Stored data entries
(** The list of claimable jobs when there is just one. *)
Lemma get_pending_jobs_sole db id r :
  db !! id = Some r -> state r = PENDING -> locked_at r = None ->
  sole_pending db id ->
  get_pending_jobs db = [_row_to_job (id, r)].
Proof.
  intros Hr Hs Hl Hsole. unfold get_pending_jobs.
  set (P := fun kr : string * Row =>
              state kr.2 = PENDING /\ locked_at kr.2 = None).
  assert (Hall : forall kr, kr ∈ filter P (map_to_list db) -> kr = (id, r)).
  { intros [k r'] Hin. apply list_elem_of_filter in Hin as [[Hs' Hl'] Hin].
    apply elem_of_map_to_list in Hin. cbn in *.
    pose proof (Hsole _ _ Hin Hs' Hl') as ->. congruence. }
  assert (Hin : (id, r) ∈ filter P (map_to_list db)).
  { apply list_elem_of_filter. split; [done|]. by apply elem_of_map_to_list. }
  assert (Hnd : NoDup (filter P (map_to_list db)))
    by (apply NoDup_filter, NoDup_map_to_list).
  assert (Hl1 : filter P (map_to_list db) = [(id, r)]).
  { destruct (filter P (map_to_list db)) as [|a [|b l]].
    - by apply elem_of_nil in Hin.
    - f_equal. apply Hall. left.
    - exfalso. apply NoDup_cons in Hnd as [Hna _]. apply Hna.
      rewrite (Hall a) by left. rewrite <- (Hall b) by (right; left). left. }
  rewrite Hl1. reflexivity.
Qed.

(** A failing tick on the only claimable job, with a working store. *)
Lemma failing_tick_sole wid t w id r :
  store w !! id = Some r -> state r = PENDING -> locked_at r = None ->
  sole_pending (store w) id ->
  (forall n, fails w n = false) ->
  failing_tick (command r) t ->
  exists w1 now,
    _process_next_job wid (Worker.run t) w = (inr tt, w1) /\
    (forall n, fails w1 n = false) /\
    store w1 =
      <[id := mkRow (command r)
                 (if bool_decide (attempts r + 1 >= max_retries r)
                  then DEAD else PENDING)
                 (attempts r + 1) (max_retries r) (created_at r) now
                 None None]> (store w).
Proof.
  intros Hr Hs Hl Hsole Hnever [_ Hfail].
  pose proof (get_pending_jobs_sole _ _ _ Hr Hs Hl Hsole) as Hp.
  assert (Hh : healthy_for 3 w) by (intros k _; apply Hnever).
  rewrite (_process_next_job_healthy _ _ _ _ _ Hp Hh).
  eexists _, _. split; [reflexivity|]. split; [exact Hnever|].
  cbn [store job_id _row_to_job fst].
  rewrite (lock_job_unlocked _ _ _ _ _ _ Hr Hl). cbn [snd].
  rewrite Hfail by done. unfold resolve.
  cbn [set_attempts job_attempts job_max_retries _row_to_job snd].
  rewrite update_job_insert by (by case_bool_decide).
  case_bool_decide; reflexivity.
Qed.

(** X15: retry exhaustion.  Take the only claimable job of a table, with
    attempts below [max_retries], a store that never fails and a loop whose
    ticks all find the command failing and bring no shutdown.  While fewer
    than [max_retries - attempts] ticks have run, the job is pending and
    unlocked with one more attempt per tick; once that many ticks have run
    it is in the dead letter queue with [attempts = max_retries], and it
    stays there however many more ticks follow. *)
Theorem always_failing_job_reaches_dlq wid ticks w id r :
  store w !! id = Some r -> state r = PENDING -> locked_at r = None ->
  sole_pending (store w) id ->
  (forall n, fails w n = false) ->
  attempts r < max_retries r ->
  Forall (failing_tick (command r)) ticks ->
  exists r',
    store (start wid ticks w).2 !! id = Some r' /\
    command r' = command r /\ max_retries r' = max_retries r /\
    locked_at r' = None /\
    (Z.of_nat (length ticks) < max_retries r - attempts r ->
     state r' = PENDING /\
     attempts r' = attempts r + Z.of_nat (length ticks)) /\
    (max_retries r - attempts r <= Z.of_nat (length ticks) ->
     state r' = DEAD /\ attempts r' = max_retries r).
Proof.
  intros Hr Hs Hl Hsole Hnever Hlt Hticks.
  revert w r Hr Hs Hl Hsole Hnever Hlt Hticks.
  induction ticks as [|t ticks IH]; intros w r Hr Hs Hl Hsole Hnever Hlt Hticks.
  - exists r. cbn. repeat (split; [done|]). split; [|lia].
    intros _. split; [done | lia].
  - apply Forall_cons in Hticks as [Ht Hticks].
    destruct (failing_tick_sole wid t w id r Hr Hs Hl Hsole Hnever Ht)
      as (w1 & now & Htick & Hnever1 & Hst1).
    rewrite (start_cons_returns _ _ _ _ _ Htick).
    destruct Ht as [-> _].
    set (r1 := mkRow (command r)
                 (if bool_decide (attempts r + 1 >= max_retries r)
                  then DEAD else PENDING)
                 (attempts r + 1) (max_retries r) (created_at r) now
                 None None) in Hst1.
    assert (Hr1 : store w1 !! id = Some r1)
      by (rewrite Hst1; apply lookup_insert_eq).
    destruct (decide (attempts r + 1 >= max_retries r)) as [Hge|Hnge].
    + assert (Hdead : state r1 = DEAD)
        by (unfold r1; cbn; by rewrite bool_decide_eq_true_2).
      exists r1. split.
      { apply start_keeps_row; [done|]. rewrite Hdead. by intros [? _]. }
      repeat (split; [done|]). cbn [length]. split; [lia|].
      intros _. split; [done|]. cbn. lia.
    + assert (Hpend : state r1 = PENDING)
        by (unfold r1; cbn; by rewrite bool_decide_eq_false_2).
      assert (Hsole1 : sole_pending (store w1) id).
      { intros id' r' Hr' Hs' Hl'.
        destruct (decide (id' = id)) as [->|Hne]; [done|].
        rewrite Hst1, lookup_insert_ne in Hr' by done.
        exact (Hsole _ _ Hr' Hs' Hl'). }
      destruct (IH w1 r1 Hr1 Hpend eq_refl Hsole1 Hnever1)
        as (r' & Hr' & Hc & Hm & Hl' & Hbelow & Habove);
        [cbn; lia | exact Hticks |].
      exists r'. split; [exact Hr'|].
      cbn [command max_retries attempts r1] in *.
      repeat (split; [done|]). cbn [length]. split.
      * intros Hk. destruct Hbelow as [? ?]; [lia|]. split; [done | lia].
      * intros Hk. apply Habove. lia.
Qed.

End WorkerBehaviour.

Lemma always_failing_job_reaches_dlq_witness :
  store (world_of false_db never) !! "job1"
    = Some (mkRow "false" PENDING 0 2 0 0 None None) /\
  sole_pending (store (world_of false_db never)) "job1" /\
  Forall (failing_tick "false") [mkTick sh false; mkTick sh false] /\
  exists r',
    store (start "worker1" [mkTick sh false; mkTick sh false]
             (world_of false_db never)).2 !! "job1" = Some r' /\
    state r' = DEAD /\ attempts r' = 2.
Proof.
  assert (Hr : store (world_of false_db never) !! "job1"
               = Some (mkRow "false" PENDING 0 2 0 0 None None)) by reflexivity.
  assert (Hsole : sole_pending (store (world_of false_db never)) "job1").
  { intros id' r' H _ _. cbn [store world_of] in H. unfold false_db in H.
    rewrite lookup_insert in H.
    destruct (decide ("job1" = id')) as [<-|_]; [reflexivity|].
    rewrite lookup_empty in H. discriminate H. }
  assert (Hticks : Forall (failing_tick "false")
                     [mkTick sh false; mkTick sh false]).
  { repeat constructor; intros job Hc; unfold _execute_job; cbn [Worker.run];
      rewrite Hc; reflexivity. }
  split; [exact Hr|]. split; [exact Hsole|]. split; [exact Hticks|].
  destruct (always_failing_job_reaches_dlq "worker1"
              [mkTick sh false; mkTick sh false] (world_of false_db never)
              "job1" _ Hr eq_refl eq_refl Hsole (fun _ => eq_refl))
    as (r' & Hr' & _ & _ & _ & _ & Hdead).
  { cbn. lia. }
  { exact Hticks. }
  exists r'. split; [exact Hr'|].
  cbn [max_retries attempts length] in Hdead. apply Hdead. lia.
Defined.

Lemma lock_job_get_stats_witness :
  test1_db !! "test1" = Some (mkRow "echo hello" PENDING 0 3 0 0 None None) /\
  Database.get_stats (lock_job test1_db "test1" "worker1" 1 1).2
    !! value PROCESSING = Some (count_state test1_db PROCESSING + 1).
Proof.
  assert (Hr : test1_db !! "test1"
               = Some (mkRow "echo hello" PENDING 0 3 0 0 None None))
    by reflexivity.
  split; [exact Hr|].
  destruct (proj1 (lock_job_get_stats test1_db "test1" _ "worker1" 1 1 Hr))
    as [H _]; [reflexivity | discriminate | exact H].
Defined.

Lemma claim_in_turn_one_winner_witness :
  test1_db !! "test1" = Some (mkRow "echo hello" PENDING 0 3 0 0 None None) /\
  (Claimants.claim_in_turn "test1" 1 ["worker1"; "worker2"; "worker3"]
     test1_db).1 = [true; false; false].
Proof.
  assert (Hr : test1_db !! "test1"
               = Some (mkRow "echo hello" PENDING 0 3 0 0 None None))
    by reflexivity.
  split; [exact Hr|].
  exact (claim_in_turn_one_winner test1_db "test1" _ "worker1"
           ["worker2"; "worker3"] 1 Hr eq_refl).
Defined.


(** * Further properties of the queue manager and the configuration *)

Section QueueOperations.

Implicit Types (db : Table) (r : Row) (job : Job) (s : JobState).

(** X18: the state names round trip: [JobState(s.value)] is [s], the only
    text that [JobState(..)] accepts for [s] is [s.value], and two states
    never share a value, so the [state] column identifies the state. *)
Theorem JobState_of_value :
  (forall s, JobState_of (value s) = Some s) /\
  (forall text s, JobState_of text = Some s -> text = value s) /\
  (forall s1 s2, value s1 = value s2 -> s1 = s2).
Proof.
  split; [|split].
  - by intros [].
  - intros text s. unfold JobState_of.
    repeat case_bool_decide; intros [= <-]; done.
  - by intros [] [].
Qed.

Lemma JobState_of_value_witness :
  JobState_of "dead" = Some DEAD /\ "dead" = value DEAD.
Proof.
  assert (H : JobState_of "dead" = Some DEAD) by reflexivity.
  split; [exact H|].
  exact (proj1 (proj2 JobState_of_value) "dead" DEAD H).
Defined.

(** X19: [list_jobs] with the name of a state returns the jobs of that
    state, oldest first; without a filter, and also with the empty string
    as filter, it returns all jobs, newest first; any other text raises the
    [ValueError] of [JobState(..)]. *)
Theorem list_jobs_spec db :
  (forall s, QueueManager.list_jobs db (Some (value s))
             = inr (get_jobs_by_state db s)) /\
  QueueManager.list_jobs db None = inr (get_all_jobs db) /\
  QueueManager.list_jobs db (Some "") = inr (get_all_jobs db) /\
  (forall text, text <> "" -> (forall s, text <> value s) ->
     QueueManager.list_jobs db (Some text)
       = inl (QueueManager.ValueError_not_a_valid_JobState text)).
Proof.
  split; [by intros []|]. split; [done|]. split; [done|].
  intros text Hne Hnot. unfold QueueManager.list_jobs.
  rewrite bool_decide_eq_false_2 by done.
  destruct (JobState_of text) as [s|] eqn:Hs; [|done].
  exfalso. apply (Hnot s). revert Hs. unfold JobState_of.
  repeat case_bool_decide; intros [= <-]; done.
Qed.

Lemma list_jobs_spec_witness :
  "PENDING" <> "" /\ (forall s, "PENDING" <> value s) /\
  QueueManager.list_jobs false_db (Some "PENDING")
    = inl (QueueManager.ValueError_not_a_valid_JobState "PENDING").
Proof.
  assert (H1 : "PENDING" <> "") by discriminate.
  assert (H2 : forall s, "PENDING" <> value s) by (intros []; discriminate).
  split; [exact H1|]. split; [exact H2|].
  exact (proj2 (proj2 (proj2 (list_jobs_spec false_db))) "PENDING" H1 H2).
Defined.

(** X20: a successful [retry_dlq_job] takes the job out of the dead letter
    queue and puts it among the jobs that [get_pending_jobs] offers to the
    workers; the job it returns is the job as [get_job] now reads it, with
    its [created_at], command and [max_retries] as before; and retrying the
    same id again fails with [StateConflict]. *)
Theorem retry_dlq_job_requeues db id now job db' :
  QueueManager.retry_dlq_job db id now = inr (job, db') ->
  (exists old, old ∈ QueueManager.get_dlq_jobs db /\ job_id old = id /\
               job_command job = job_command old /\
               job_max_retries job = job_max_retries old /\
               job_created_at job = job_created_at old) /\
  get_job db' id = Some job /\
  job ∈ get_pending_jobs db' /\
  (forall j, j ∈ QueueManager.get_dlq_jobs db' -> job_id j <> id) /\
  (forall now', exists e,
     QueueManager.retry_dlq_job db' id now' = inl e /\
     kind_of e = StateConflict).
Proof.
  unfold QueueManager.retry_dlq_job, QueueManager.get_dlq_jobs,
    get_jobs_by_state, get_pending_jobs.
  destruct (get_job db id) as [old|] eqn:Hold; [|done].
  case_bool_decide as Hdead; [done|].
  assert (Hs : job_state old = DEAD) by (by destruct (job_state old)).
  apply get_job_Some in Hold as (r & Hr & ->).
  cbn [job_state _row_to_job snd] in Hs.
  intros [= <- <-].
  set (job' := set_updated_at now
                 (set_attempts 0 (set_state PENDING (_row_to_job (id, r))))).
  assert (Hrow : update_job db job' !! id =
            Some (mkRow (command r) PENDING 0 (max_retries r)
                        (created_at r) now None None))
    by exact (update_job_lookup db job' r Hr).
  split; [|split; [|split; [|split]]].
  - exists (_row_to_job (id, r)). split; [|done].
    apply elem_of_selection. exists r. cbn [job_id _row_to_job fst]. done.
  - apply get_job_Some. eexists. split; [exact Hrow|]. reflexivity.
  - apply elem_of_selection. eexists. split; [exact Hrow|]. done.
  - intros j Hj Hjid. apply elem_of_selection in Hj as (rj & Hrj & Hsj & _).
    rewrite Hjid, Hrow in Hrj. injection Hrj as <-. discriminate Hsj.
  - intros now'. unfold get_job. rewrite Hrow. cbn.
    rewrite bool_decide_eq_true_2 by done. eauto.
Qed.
==
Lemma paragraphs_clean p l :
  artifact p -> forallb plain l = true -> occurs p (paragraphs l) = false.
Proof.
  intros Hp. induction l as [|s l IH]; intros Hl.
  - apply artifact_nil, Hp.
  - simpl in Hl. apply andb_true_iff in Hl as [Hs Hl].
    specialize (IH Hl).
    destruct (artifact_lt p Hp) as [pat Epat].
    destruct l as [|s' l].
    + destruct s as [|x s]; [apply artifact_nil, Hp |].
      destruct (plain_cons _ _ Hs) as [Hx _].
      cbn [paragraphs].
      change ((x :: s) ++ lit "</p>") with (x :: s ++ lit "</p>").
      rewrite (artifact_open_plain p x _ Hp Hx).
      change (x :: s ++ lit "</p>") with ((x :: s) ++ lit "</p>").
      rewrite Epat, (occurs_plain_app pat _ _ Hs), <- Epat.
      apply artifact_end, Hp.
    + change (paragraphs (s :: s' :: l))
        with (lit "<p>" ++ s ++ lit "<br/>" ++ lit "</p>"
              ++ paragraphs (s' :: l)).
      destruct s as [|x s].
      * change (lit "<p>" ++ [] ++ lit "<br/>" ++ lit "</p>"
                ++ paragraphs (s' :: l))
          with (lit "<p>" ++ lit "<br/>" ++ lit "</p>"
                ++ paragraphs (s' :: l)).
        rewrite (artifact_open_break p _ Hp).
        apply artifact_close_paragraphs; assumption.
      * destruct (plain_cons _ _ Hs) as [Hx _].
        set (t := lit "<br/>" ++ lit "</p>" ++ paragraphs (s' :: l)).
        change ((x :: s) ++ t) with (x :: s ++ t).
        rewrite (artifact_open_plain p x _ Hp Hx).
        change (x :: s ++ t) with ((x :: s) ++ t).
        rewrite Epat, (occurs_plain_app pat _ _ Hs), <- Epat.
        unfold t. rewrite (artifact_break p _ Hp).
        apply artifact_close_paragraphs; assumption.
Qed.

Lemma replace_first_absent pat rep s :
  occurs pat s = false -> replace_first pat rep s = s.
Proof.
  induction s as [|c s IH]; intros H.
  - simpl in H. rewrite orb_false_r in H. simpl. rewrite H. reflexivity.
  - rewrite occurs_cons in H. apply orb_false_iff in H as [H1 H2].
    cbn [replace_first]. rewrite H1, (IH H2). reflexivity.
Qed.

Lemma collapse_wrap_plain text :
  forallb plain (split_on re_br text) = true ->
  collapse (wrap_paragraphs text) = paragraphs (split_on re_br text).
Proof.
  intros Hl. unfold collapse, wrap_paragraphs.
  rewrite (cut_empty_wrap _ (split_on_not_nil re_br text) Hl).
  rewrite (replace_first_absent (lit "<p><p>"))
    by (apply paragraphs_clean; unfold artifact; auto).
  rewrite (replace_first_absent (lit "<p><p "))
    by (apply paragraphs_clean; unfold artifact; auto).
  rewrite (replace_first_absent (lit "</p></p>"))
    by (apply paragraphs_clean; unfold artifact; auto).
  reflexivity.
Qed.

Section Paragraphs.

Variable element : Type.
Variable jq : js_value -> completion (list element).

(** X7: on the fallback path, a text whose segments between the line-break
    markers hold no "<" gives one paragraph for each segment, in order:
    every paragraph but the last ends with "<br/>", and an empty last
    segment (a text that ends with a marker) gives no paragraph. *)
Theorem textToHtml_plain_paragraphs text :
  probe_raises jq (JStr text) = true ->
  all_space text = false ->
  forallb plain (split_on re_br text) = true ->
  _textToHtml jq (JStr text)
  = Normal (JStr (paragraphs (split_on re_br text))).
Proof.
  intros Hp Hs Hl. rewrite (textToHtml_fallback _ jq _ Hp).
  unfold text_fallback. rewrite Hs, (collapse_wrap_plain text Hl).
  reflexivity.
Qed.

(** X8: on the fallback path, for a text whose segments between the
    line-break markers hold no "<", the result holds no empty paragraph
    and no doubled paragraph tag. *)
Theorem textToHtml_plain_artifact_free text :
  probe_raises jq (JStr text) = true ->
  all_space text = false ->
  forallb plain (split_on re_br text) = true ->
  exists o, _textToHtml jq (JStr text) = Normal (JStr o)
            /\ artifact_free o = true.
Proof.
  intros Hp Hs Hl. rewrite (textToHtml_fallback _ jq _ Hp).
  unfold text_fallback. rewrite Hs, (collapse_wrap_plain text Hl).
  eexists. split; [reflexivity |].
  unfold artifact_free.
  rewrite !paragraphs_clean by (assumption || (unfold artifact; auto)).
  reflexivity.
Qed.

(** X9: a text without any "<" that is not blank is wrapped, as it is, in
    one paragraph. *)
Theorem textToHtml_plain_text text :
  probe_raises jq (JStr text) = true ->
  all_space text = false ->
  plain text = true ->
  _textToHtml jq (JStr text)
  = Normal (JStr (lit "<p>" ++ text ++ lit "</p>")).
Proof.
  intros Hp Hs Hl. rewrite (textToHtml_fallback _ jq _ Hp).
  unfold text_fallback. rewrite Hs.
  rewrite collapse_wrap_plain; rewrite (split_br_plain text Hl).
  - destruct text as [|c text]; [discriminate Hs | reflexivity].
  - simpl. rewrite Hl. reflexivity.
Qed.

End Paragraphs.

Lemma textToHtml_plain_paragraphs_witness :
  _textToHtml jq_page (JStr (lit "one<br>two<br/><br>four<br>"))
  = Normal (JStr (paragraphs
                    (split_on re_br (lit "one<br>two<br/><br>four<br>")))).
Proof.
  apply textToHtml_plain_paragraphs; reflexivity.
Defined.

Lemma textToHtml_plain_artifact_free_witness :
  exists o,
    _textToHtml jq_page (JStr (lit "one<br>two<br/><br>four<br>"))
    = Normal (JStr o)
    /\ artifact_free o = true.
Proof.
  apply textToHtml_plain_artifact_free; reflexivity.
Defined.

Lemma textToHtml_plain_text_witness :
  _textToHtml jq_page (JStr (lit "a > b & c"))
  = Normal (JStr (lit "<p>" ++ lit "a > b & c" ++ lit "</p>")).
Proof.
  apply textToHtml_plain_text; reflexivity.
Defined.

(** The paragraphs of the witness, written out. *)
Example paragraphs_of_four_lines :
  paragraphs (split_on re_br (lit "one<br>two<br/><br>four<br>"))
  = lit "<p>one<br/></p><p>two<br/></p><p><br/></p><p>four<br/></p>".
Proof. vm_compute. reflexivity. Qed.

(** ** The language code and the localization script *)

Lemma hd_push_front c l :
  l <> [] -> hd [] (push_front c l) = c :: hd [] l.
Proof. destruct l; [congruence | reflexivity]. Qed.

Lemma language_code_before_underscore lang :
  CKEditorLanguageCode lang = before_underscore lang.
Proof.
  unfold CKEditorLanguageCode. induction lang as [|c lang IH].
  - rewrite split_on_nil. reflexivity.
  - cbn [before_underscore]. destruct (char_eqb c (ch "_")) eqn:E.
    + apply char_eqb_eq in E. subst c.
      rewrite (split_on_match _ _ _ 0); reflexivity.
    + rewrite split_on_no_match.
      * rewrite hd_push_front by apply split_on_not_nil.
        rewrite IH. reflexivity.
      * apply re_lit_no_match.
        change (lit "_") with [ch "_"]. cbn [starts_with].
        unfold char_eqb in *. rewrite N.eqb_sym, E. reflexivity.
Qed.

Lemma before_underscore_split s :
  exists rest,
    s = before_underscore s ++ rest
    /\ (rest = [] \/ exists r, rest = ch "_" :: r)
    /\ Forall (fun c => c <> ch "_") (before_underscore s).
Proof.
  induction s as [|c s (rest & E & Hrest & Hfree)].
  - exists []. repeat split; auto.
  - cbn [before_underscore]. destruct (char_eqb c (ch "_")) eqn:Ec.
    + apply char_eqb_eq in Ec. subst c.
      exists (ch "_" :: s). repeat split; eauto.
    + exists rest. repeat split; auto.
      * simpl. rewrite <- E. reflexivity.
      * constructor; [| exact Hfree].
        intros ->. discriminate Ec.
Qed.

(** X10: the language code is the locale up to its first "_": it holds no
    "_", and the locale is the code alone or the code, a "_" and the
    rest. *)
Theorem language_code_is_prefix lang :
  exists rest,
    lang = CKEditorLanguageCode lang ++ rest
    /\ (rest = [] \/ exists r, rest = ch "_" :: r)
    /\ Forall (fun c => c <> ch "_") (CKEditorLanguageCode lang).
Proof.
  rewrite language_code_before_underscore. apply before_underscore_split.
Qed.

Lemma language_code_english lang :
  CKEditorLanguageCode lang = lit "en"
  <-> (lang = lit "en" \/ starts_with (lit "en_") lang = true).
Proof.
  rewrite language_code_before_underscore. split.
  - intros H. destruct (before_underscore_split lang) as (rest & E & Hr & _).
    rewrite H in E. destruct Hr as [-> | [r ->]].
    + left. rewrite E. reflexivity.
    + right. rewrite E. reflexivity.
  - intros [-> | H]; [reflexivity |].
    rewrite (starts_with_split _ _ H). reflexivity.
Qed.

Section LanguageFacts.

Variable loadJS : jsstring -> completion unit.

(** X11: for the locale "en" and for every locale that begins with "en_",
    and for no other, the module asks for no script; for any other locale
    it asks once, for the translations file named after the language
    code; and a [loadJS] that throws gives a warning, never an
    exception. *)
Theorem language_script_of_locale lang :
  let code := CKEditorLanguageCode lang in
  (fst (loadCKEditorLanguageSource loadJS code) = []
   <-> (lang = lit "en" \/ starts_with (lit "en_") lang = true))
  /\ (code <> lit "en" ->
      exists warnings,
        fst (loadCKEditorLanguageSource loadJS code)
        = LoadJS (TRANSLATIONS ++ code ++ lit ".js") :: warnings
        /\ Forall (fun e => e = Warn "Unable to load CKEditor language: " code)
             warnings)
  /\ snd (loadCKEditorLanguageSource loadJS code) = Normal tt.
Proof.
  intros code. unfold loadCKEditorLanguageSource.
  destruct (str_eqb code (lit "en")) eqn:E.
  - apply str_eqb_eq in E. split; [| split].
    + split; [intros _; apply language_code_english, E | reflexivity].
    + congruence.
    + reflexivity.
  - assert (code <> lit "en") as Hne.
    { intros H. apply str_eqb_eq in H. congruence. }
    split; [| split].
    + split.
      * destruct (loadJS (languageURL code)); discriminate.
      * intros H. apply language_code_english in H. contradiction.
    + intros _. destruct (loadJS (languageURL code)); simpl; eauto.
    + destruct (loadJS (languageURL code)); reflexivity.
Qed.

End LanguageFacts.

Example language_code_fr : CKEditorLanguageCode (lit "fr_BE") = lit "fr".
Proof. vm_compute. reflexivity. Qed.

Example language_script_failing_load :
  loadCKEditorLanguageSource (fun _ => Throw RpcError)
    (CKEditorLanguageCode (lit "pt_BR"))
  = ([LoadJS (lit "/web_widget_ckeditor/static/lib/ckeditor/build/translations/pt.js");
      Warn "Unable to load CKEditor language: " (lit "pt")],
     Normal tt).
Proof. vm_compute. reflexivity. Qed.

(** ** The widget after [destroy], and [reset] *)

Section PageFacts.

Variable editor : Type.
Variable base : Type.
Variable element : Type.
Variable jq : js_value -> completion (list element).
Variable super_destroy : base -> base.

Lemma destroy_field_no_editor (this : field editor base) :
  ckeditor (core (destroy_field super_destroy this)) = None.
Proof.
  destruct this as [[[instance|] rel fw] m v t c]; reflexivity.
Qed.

- [Try it]: Give the exact lines, and only those, from the line containing "Some (mkRow (command" through the line containing "rewrite Hjid, Hrow" in the entries above.

- [Task response]:
            Some (mkRow (command r) PENDING 0 (max_retries r)
                        (created_at r) now None None))
    by exact (update_job_lookup db job' r Hr).
  split; [|split; [|split; [|split]]].
  - exists (_row_to_job (id, r)). split; [|done].
    apply elem_of_selection. exists r. cbn [job_id _row_to_job fst]. done.
  - apply get_job_Some. eexists. split; [exact Hrow|]. reflexivity.
  - apply elem_of_selection. eexists. split; [exact Hrow|]. done.
  - intros j Hj Hjid. apply elem_of_selection in Hj as (rj & Hrj & Hsj & _).
    rewrite Hjid, Hrow in Hrj. injection Hrj as <-. discriminate Hsj.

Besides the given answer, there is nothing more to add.